About this exercise = Take the records below and print them verbatim up to and including the line that carries "let t := clampTimeout timeoutMs in".

(Collected data entries)
------------------------------------

Definition requestRpc (apiKey apiVersion : Z) (body : bytes) (timeoutMs : Z) : keff (option bytes) :=
  corr <- impl im_correlation ;;
  setImpl (set_correlation (i32 (corr + 1))) ;;;
  let t := clampTimeout timeoutMs in
  sent <- onNet (sendRequest apiKey apiVersion kClientId body corr t) ;;
  resp <- (if (sent : bool) then onNet (recvResponse corr t) else ret None) ;;
  match resp with
  | Some r => ret (Some r)
  | None => closeConnection ;;; ret None
  end.

(** A request whose reply is read by [m]. *)
Definition call {A} (apiKey apiVersion : Z) (body : bytes) (timeoutMs : Z) (m : rd A) : keff (option A) :=
  resp <- requestRpc apiKey apiVersion body timeoutMs ;;
  match resp with
  | Some r => runReader m r
  | None => ret None
  end.

Definition metadataBody : bytes := ByteWriter.str topic (ByteWriter.i32 1 []).

(** [for (;;)]: a round that does not answer ends with a pause of 50 ms, and a
    round after the deadline answers. *)
Fixpoint metadataPartitions (rounds : nat) (dl : Z) : keff (option (list Z)) :=
  match rounds with
  | O => throw (KExn Diverges)
  | S r =>
      remain <- remainingMs dl ;;
      reply <- call 3 1 metadataBody remain (readMetadata topic) ;;
      match reply with
      | None => ret None
      | Some a =>
          if as_found a && as_ready a && negb (Nat.eqb (length (as_parts a)) 0)
          then ret (Some (merge_sort Z.le (as_parts a)))
          else if negb (as_found a) || negb (as_ready a) then
            remain <- remainingMs dl ;;
            if remain <=? 0 then ret None
            else onNet (fun n => (pause kIdleRetrySleepMs n, tt)) ;;; metadataPartitions r dl
          else ret None
      end
  end.

Definition writePartitions (parts : list Z) (field : Z -> bytes -> bytes) (w : bytes) : bytes :=
  foldl (fun w p => field p (ByteWriter.i32 p w)) (ByteWriter.i32 (i32 (Z.of_nat (length parts))) w) parts.

Definition listOffsetsBody (timestamp : Z) (parts : list Z) : bytes :=
  writePartitions parts (fun _ => ByteWriter.i64 timestamp)
    (ByteWriter.str topic (ByteWriter.i32 1 (ByteWriter.i32 (-1) []))).

Definition listOffsets (timestamp timeoutMs : Z) (parts : list Z) : keff (option (gmap Z Z)) :=
  call 2 1 (listOffsetsBody timestamp parts) timeoutMs (readListOffsets topic).

Definition offsetFetchBody (parts : list Z) : bytes :=
  writePartitions parts (fun _ w => w)
    (ByteWriter.str topic (ByteWriter.i32 1 (ByteWriter.str (bytesOf (kc_groupId cfg)) []))).

Definition offsetFetchAll (timeoutMs : Z) : keff (option (gmap Z Z)) :=
  parts <- impl im_partitions ;;
  call 9 2 (offsetFetchBody parts) timeoutMs (readOffsetFetch topic).

Definition offsetCommitBody (toCommit : gmap Z Z) : bytes :=
  let items := sorted_items Z.le toCommit in
  let w := ByteWriter.str (bytesOf (kc_groupId cfg)) [] in
  let w := ByteWriter.i32 (-1) w in
  let w := ByteWriter.str [] w in
  let w := ByteWriter.i64 (-1) w in
  let w := ByteWriter.str topic (ByteWriter.i32 1 w) in
  foldl (fun w it => ByteWriter.nullableStrNull (ByteWriter.i64 it.2 (ByteWriter.i32 it.1 w)))
    (ByteWriter.i32 (i32 (Z.of_nat (length items))) w) items.

Definition offsetCommitAll (toCommit : gmap Z Z) (timeoutMs : Z) : keff (option (gmap Z Z)) :=
  call 8 2 (offsetCommitBody toCommit) timeoutMs (readOffsetCommit topic toCommit).

(** The size limit of the reply is computed in 32 bits. *)
Definition fetchBody (maxWait : Z) (parts : list Z) (cursor : gmap Z Z) : bytes :=
  let count := Z.of_nat (length parts) in
  let w := ByteWriter.i32 maxWait (ByteWriter.i32 (-1) []) in
  let w := ByteWriter.i32 kFetchMinBytes w in
  let w := ByteWriter.i32 (i32 (kPartitionMaxBytes * i32 (if 0 <? count then count else 1))) w in
  let w := ByteWriter.i32 1 (ByteWriter.i8 0 w) in
  writePartitions parts
    (fun p w => ByteWriter.i32 kPartitionMaxBytes (ByteWriter.i64 (default 0 (cursor !! p)) w))
    (ByteWriter.str topic w).

Definition fetchAll (dl : Z) : keff (option (list FetchedRecord * list Z)) :=
  remain <- remainingMs dl ;;
  let maxWait := if remain <? kFetchMaxWaitMs then i32 (if remain <? 1 then 1 else remain)
                 else kFetchMaxWaitMs in
  parts <- impl im_partitions ;;
  cursor <- impl im_cursor ;;
  remain <- remainingMs dl ;;
  sockTimeout <- (if remain <? maxWait + 2000 then remainingMs dl else ret (maxWait + 2000)) ;;
  resp <- requestRpc 1 4 (fetchBody maxWait parts cursor) sockTimeout ;;
  match resp with
  | None => ret None
  | Some r =>
      reply <- runReader (readFetch topic) r ;;
      match reply with
      | Some f => ret (Some (inPartitionOrder f, fe_errPartitions f))
      | None => closeConnection ;;; ret None
      end
  end.

(** ** Assignment *)

(** The cursor of one partition: the offset, and whether it fell back. *)
Definition initialCursor (committed earliest latest : gmap Z Z) (p : Z) : Z * bool :=
  let off := default (-1) (committed !! p) in
  let er := default 0 (earliest !! p) in
  if off <? 0 then (er, true)
  else match latest !! p with
       | Some l => if l <? off then (er, true) else (off, false)
       | None => (off, false)
       end.

Definition totalLag (latest cursor : gmap Z Z) (parts : list Z) : Z :=
  foldl (fun lag p =>
           match latest !! p, cursor !! p with
           | Some h, Some c => if c <? h then u64 (lag + u64 (h - c)) else lag
           | _, _ => lag
           end) 0 parts.

Definition setCursors (parts : list Z) (committed earliest latest : gmap Z Z) : keff unit :=
  forM parts (fun p =>
    let '(off, fallback) := initialCursor committed earliest latest p in
    setImpl (restart_at p off fallback)) ;;;
  setImpl (fun s => set_assigned latest (totalLag latest (im_cursor s) parts) s).

(** [true]: go on; [false]: the broker failed. *)
Definition assign (rounds : nat) (dl : Z) : keff bool :=
  parts <- metadataPartitions rounds dl ;;
  match parts with
  | None => ret false
  | Some parts =>
      setImpl (set_partitions parts) ;;;
      remain <- remainingMs dl ;;
      committed <- offsetFetchAll remain ;;
      match committed with
      | None => ret false
      | Some committed =>
          let anyCommitted := existsb (fun p => 0 <=? default (-1) (committed !! p)) parts in
          remain <- remainingMs dl ;;
          earliest <- listOffsets (-2) remain parts ;;
          match earliest with
          | None => ret false
          | Some earliest =>
              latest <- (if anyCommitted
                         then remain <- remainingMs dl ;; listOffsets (-1) remain parts
                         else ret (Some ∅)) ;;
              match latest with
              | None => ret false
              | Some latest => setCursors parts committed earliest latest ;;; ret true
              end
          end
      end
  end.

(** The partitions whose offset the broker refused start again. *)
Fixpoint restartPartitions (errPartitions : list Z) (dl : Z) : keff bool :=
  match errPartitions with
  | [] => ret true
  | p :: rest =>
      remain <- remainingMs dl ;;
      er <- listOffsets (-2) remain [p] ;;
      match er with
      | None => ret false
      | Some er =>
          setImpl (restart_at p (default 0 (er !! p)) true) ;;;
          restartPartitions rest dl
      end
  end.

(** ** Disposing of a record *)

Definition deadLetterOf (rec : ConsumedOutboxRecord) (reason : string) (value : bytes) : DeadLetterRecord :=
  mkDeadLetter (cr_topic rec) (cr_partition rec) (cr_offset rec) (cr_messageId rec) (cr_conversationId rec)
    (cr_sequence rec) (cr_eventType rec) reason (textOf value).

(** Record a dead letter; [true] aborts the batch. *)
Definition deadLetter (rec : ConsumedOutboxRecord) (reason : string) (value : bytes) : keff bool :=
  let dlr := deadLetterOf rec reason value in
  stored <- catchK (onWorld (onStore (recordDeadLetter dlr)) ;;; ret true) (ret false) ;;
  if (stored : bool)
  then setImpl (note (EvDead rec dlr)) ;;; setResult (push_record rec DeadLettered) ;;; ret false
  else ret true.

Definition seenBefore (rec : ConsumedOutboxRecord) (s : Impl) : bool :=
  match seenMessages s !! cr_conversationId rec with
  | Some ids => bool_decide (cr_messageId rec ∈ ids)
  | None => false
  end.

(** What becomes of the memory after the handler answered. *)
Definition remember (rec : ConsumedOutboxRecord) (d : ConsumeDisposition) (s : Impl) : Impl :=
  let c := cr_conversationId rec in
  let seen := lastSeen s !! c in
  let s := match d with
           | DeadLettered => s
           | _ => set_seen (lastSeen s) (<[c := {[cr_messageId rec]} ∪ default ∅ (seenMessages s !! c)]> (seenMessages s))
                    (conversationOrder s) s
           end in
  let s := touchConversation (kc_seenConversationsCapacity cfg) c s in
  if match seen with None => true | Some (q, _) => q <? cr_sequence rec end
  then set_seen (<[c := (cr_sequence rec, cr_messageId rec)]> (lastSeen s)) (seenMessages s) (conversationOrder s) s
  else s.

Definition callHandler (rec : ConsumedOutboxRecord) : keff bool :=
  d <- catchK (d <- onWorld (handler rec) ;; ret (Some d)) (ret None) ;;
  match d with
  | None => ret true
  | Some d =>
      setResult (push_record rec d) ;;;
      setImpl (fun s => note (EvHandled rec d) (remember rec d s)) ;;;
      ret false
  end.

------------------------------------

Answer box =
Definition requestRpc (apiKey apiVersion : Z) (body : bytes) (timeoutMs : Z) : keff (option bytes) :=
  corr <- impl im_correlation ;;
  setImpl (set_correlation (i32 (corr + 1))) ;;;
  let t := clampTimeout timeoutMs in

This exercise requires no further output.